Rabbi:  Why…what's going on?
Itzhak:  You believe that if we're caught, they’ll send us to a work camp, described as a very pleasant place. That's what you believe, isn't it?
Rabbi:  Yes. This is a civilized country. These are civilized people.
Itzhak:  Not so, Rabbi. Let me tell you a story, and at the end, you tell me whether God is dead.
Rabbi:  I’m listening.
Maury:   Perhaps we should not go into all this….
Wachter:  Let him speak, Maury. But first let us make sure the doors are closed--and speak softly. [They check doors, closing those that are open.] Go ahead, Itzhak.
Itzhak: It was a day just like this. To quote your words, Rabbi-- "…a beautiful day, cool, with fluffy white clouds." But the day wasn't starting well.
Wachter: Where was this?
Itzhak: Auschwitz.
Wachter:  Oh… 
Itzhak:  You know?
Wachter:  I've heard some…some disturbing things.
Itzhak: And you Maury. Do you know?
Maury:  I too have heard…things. But we don't know, for sure, do we.
Itzhak:  Well I know for sure--I was there. And you don't want to tell them--the others?
Wachter and Maury:  [Answering together.] No!
Itzhak: But I must tell someone--don't you see that?
Wachter: Yes. But only us. Not the others.
Itzhak: They drove us out of our homes with clubs and dogs. They herded us like animals into cattle cars, I, my family, and a thousand others. We were in those stinking cars for three days without food, with only an occasional bucket of water. No toilets, of course, so we stank. Destination-- Auschwitz. They herded us like cattle out of those cars. Left behind were at least a hundred dead of starvation and suffocation, including many of the children crushed underfoot.  They herded us like cattle into filthy barracks where they kept us for weeks. Then one fine day--a day like this, Rabbi, with beautiful white clouds--they drove us out of those barracks. They made us undress—told us that we were to be "disinfected." As they herded us toward a concrete chamber, they said: "Breathe deep, it will be good for you” All at once it came to us, except perhaps to the children that they were going to kill us.

Genia:  No!  No!  Oh, NO!

 Rabbi:  [Half whisper.] No!   
Itzhak:  Oh yes, Rabbi. We knew, as sure as if they had told us is so many words, that we were going to be dead very soon. [Itzhak’s face is still a mask. but it is obvious that he is in the throes of a terrible grief, a grief made more terrible by its suppression.]
Rabbi:  Itzhak…
Itzhak:  And they all laughed--laughed in the face of death--Laughed! [His voice becomes a thread of sound.] My brother’s joke wasn't a very good joke, not one of his best, something about “complaining to his travel agency.” But they laughed! Was there in all the terrible history of this world so gallant a people who could so laugh in the face of death?  

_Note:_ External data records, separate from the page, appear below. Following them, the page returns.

(** After a host migration.  The cached endorsement key, still within its lifetime, no longer signs the chip's
    reports; AMD's service has the new one.  The run discards the cached key, fetches the new one and verifies with it:
    the quote counts as verified at once, the new key is in the cache and the old one is kept aside for diagnosis. *)
Theorem stale_key_recovered s w m :
  as_snpguestPath s ≠ "" → w_cache w !! vcekPEMFile = Some (stale, m) → (Sub now m <? as_vcekTTL s)%Z = true →
  ∃ w', verify_chain tool host now s bin w = (true, w') ∧ w_cache w' !! vcekPEMFile = Some (good, now) ∧
    w_cache w' !! (vcekPEMFile +:+ ".stale") = Some (stale, m) ∧ w_cache w' !! vlekPEMFile = None.
Proof.
  intros Hp Hc Hm. unfold verify_chain. destruct (from_cache s w m Hc Hm) as (w1 & -> & Hw1 & Hs1). cbn [negb].
  unfold verifyReport at 1. rewrite (rejects _ _ Hs1). cbn iota.
  unfold refetch. cbn zeta. rewrite <- Hw1 in Hc.
  destruct (invalidated host (tick w1) (stale, m) renames Hc) as (I1 & I2 & I3 & _).
  set (w2 := clear_certs _).
  destruct (from_kds s w2 Hp I1 I2) as (w3 & -> & Hg & Hc3 & Hother). unfold verifyReport.
  rewrite (endorses _ _ Hg). eexists. split; [done|]. cbn. split; [done|]. split; rewrite Hother; done.
Qed.

End recovery.

(** *** A sample host *)

(** A tool whose key service has the key ["new"], on a host where every file
    operation succeeds. *)
Definition sample_tool : Snpguest := {|
  run_report := λ _ request random, if random then Err "no device" else Ok request;
  run_fetch := λ _ e _, (true, {[ vek_file e := "new" ]});
  run_fetch_ca := λ _ _ _, (true, {[ askPEMFile := "amd" ]});
  run_verify := λ _ certs _, bool_decide (certs !! vcekPEMFile = Some "new");
  run_display := λ _ _, Ok ("Measurement:" +:+ String newline "12 06 83"); |}.

Definition sample_host : Host := {|
  mkdir_temp := λ _, Ok tt; write_request := λ _, Ok tt; read_request := λ _, true; write_file := λ _, true;
  rename_file := λ _, true; remove_file := λ _, true; mkdir_cache := λ _, true |}.

Definition sample_service : Service := NewService "/usr/bin/snpguest" (mkOptions "AB:CD" "pem" "key" false).

Definition sample_world : world := mkWorld {[ vcekPEMFile := ("old", 0%Z) ]} ∅ 0.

     There is a long silence as the agony of Itzhak becomes more visible. He is crying inside, yet tries to suppress it.  
Maury   But you escaped…
Itzhak:  Oh, yes, I escaped. I turned and ran. They swung at me with their clubs, shot at me, but I got away. As I ran, and before the doors closed on that chamber of death, I heard them singing--singing like this…I couldn't make out the exact words, and I didn't hear it very clearly, running as I was. [He sings the first few words of the Kaddish] “Yitgadal v’yitkadash s’mei Rabbia…” I forget the rest.
Rabbi:  [Taking up the refrain] “…Rabbia b'al-ma di-vra chir-u-tei…”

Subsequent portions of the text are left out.